- [What you will do]
Could you write out the opening lines of the data, word for word, stopping after the line that contains "price_abs : SFabs x = x;"?

○ ○ ○ ○ ○ ○ ○

(* ===== verification/BillingTierFormFacts.v ===== *)
(** * Properties of the form for token tiers

    The form reads back the tiers that it writes: every regular expression of the
    reader is followed along the text of the writer. *)

From stdpp Require Import base list numbers strings sets.
From Stdlib Require Import ZArith SpecFloat Lia.
From S2P Require Import Prelude.
From S2P Require Import JsString.
From S2P Require Import JsNumber.
From S2P Require Import JsNumberFacts.
From S2P Require Import JsValue.
From S2P Require Import JsJson.
From S2P Require Import JsRegExp.
From S2P Require Import BillingTypes.
From S2P Require Import BillingParser.
From S2P Require Import BillingCompile.
From S2P Require Import BillingRuntime.
From S2P Require Import BillingRequestRules.
From S2P Require Import JsCollections.
From S2P Require Import BillingTaskForm.
From S2P Require Import BillingTaskFormFacts.
From S2P Require Import BillingTierForm.

Module TierFormFacts.
Import RequestRules TaskForm TaskFormFacts RegExp TierForm.

(** ** Normal configurations *)

(** A finite number that is not negative, nor the negative zero. *)
Record price_ok (x : f64) : Prop := {
  price_valid : valid_binary prec emax x = true;
  price_finite : is_finite x = true;
  price_nonneg : fleb fzero x = true;
  price_abs : SFabs x = x;
}.

(** The condition reader has no minus sign: no number that is written with a negative exponent. *)
Record condition_ok (c : TierConditionInput) : Prop := {
  co_var : ci_var c ∈ [js "p"; js "c"; js "len"];
  co_op : ci_op c ∈ [js "<"; js "<="; js ">"; js ">="];
  co_value : exists x, ci_value c = JNum x /\ price_ok x /\ Forall (fun c => bound_char c = true) (number_to_string x);
}.

Record tier_ok (t : VisualTier) : Prop := {
  to_unit : vt_billing_unit t = None;
  to_fixed : vt_fixed_price t = None;
  to_label : exists l, vt_label t = Some l /\ l <> [] /\ Forall (fun c => c <> 34%N) l;
  to_conditions : exists cs, vt_conditions t = Some cs /\ Forall condition_ok cs;
  to_input : exists x, vt_input_unit_cost t = Some x /\ price_ok x;
  to_output : exists x, vt_output_unit_cost t = Some x /\ price_ok x;
  to_costs : (vt_costs t).*1 = BILLING_CACHE_VAR_MAP.*1 /\ Forall (fun e => price_ok (snd e)) (vt_costs t);
  to_mode : vt_cache_mode t = Some (if fltb fzero (tier_cost t cache_create_1h_field) then CACHE_MODE_TIMED else CACHE_MODE_GENERIC);
}.

(** Of several tiers every one but the last has conditions. *)
Fixpoint guarded_tiers (tiers : VisualConfig) : Prop :=
  match tiers with
  | [] => False
  | [tier] => vt_conditions tier = Some []
  | tier :: rest => vt_conditions tier <> Some [] /\ guarded_tiers rest
  end.

Definition config_ok (tiers : VisualConfig) : Prop :=
  Forall tier_ok tiers /\ match tiers with [_] => True | _ => guarded_tiers tiers end.

(** ** Numbers and words *)

Lemma price_head x : price_ok x -> exists c l, number_to_string x = c :: l /\ is_digit c = true.
Proof.
  intros [Hv Hf Hp Ha]. destruct x as [[]|b| |[] m e]; try done; [by exists 48%N, []|]. cbn [number_to_string].
  destruct (shortest m e) as [s x10]. apply layout_head.
Qed.

Lemma price_reads x : price_ok x -> number_of_string (number_to_string x) = x.
Proof. intros [Hv Hf Hp Ha]. destruct (number_to_string_reads x Hv Hf Hp) as (d & _ & _ & _ & H & _). by rewrite H. Qed.

Lemma price_chars x : price_ok x -> Forall (fun c => is_num_char c = true) (number_to_string x).
Proof.
  intros [Hv Hf Hp Ha]. destruct x as [[]|b| |[] m e]; try done; [by repeat constructor|]. cbn [number_to_string].
  destruct (shortest m e) as [s x10]. apply layout_chars.
Qed.

Lemma num_price_char c : is_num_char c = true -> price_char c = true.
Proof.
  unfold is_num_char, price_char. destruct (is_digit c); [done|]. cbn [orb]. 
  by destruct (c =? 46)%N, (c =? 101)%N, (c =? 69)%N, (c =? 43)%N, (c =? 45)%N.
Qed.

Lemma price_class x : price_ok x -> Forall (fun c => price_char c = true) (number_to_string x).
Proof. intros Hx. eapply Forall_impl; [exact (price_chars x Hx)|apply num_price_char]. Qed.

Lemma price_some x : price_ok x -> number_to_string x <> [].
Proof. intros Hx E. destruct (price_head x Hx) as (c & l & H & _). congruence. Qed.

Lemma digit_no_space c : is_digit c = true -> is_space c = false.
Proof. intros H. apply num_char_not_space. unfold is_num_char. by rewrite H. Qed.

Lemma price_stops x u : price_ok x -> stops_class is_space (number_to_string x ++ u).
Proof. intros Hx. destruct (price_head x Hx) as (c & l & -> & Hc). by apply digit_no_space. Qed.

(** ** Following a pattern *)

Lemma runs_cons p ps u cp r cs r' : first p u = Some (cp, r) -> first (in_order ps) r = Some (cs, r') ->
  first (in_order (p :: ps)) u = Some (cp ++ cs, r').
Proof.
  intros H1 H2. destruct ps as [|q ps]; [|by apply (first_seq _ _ _ _ r)]. unfold first in H2. cbn in H2. injection H2 as <- <-.
  by rewrite app_nil_r.
Qed.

○ ○ ○ ○ ○ ○ ○

- [Solution to the problem]
(* ===== verification/BillingTierFormFacts.v ===== *)
(** * Properties of the form for token tiers

    The form reads back the tiers that it writes: every regular expression of the
    reader is followed along the text of the writer. *)

From stdpp Require Import base list numbers strings sets.
From Stdlib Require Import ZArith SpecFloat Lia.
From S2P Require Import Prelude.
From S2P Require Import JsString.
From S2P Require Import JsNumber.
From S2P Require Import JsNumberFacts.
From S2P Require Import JsValue.
From S2P Require Import JsJson.
From S2P Require Import JsRegExp.
From S2P Require Import BillingTypes.
From S2P Require Import BillingParser.
From S2P Require Import BillingCompile.
From S2P Require Import BillingRuntime.
From S2P Require Import BillingRequestRules.
From S2P Require Import JsCollections.
From S2P Require Import BillingTaskForm.
From S2P Require Import BillingTaskFormFacts.
From S2P Require Import BillingTierForm.

Module TierFormFacts.
Import RequestRules TaskForm TaskFormFacts RegExp TierForm.

(** ** Normal configurations *)

(** A finite number that is not negative, nor the negative zero. *)
Record price_ok (x : f64) : Prop := {
  price_valid : valid_binary prec emax x = true;
  price_finite : is_finite x = true;
  price_nonneg : fleb fzero x = true;
  price_abs : SFabs x = x;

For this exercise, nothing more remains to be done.